The government's Net Zero Strategy sets out in detail how our skills reforms will support more people into green jobs and help grow future talent pipelines.  This includes new T levels, apprenticeships, and the expansion of Skills Bootcamps.

The Green Jobs Delivery Group is the key vehicle for achieving our green skills agenda, including ensuring workers are supported with the transition to a green economy. Government and industry, working together, will develop and own a Net Zero and Nature Workforce Action Plan to be published in 2024 based on sector assessments to be carried out over the next 12 months.

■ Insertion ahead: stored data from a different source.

(** The component's [pcmToWav(pcm16, sampleRate)]: the chunk identifiers
    are stored as big-endian 32-bit constants, the sizes are computed
    from [pcm16.length]. *)
Definition pcmToWav (pcm16 : list Z) (sampleRate : Z) : result Blob :=
  let numChannels := 1 in
  let numSamples := length pcm16 in
  let buffer := alloc (44 + numSamples * 2) in
  b <- setUint32_be 0 0x52494646 buffer ;;
  b <- setUint32 4 (36 + Z.of_nat numSamples * 2) b ;;
  b <- setUint32_be 8 0x57415645 b ;;
  b <- setUint32_be 12 0x666d7420 b ;;
  b <- setUint32 16 16 b ;;
  b <- setUint16 20 1 b ;;
  b <- setUint16 22 numChannels b ;;
  b <- setUint32 24 sampleRate b ;;
  b <- setUint32 28 (sampleRate * numChannels * 2) b ;;
  b <- setUint16 32 (numChannels * 2) b ;;
  b <- setUint16 34 16 b ;;
  b <- setUint32_be 36 0x64617461 b ;;
  b <- setUint32 40 (Z.of_nat numSamples * 2) b ;;
  b <- write_samples 44 pcm16 b ;;
  ret (mkBlob b "audio/wav").

(** [await delay(Math.pow(2, i) * 1000)] *)
Definition delay_ms (i : nat) : Q := inject_Z (2 ^ Z.of_nat i * 1000).

(** How one pass through the loop body ends when nothing is thrown to
    the caller: with [return response.json()], whose promise is not
    awaited inside the [try] block, or by falling through to the next
    value of [i]. *)
Inductive Step : Type :=
| Return (r : Response)
| Next.

Definition api_error (stringify : JSON -> string) (st : Z) (errorBody : JSON) : Exn :=
  Error (String.append "API request failed with status "
           (String.append (decimal st) (String.append ": " (stringify errorBody)))).

(** The [try] block of the loop body. *)
Definition try_block (stringify : JSON -> string) (url : string) (payload : JSON)
  (retries i : nat) : Async Step :=
  response <~ fetch url (Service.post payload) ;;
  if ok response then aret (Return response)
  else if (status response =? 429) && (Z.of_nat i <? Z.of_nat retries - 1) then
    _ <~ sleep (delay_ms i) ;;
    aret Next
  else
    errorBody <~ lift (json response) ;;
    _ <~ console_error "API Error:" ;;
    athrow (api_error stringify (status response) errorBody).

We will support the further and higher education sectors as they deliver programmes teaching the skills of the future and nurturing future leaders. This includes working with the sector and delivery partners to convene the first international green skills conference, scheduled for 2023, to exhibit the best of UK green skills and opportunities at further and higher education levels. 

We will continually seek to improve diversity in the take-up of STEM subjects at all levels, ensuring that everyone can pursue a rewarding career in a STEM occupation.
 
Nature Park and Climate Action Award
The National Education Nature Park brings together all the land from across education settings into a vast virtual nature park. It enables children and young people to get involved in taking practical action to improve the biodiversity of their school grounds while learning about nature’s role in climate change.

The initiatives will provide educational opportunities for children and young people to take part in community science, in biodiversity monitoring, mapping and data analysis - learning important knowledge for the future, underpinned by a strong foundation in numeracy. They will help children and young people develop their connection to nature as well as supporting their mental and physical wellbeing by being outside.

 Within the Park’s online hub there will be a wealth of information and teaching resources to help education settings in delivering climate education, developing climate resilience, and driving decarbonisation.

The Climate Action Award scheme will build on existing awards and will formally recognise and celebrate the achievements of education settings in working to improve their local environment and developing the knowledge of their children and young people in bioscience, sustainability and digital and analytical skills.

The National Education Nature Park initiative was inspired by the Dasgupta Report - an independent, global review on the Economics of Biodiversity led by Professor Sir Partha Dasgupta highlighting the economic value of nature. The development of the National Education Nature Park initiative was led by the Dasgupta report, alongside psychology and sociology insights showing that connection is not developed simply through contact with the natural world, but through developing feelings, and gaining knowledge and insights, which lead to pro-environmental behaviours.

In addition to improving biodiversity across the country, and engaging young people in nature, digital mapping creates an innovative opportunity for young people to collect and share impactful biodiversity data which will help children and young people develop their skills in mapping, numeracy, and spatial awareness. The National Education Nature Park will help pupils and students to develop skills in data visualisation and analysis, encouraging analytical thinking and problem solving.

You may wish to contact the Department for the Environment and Rural Affairs regarding some of the wider issues you have raised related to the UK, and can do so via the following email link:
defra.helpline@defra.gov.uk

I would also like to explain that In the Schools White Paper, published March 2022, we committed not to make any changes to the National Curriculum for the remainder of this Parliament and to maintain our current system of world class GCSEs and A levels.

Regarding your request for collaboration with the department related to teaching and raising awareness about climate change in UK schools.  I am sure you will appreciate that the department receives many similar requests and unfortunately is unable to accommodate your organisation at the present time.
 
I hope you find this helpful and would like to thank you for writing on these important issues and that it clarifies the government’s current position in this matter.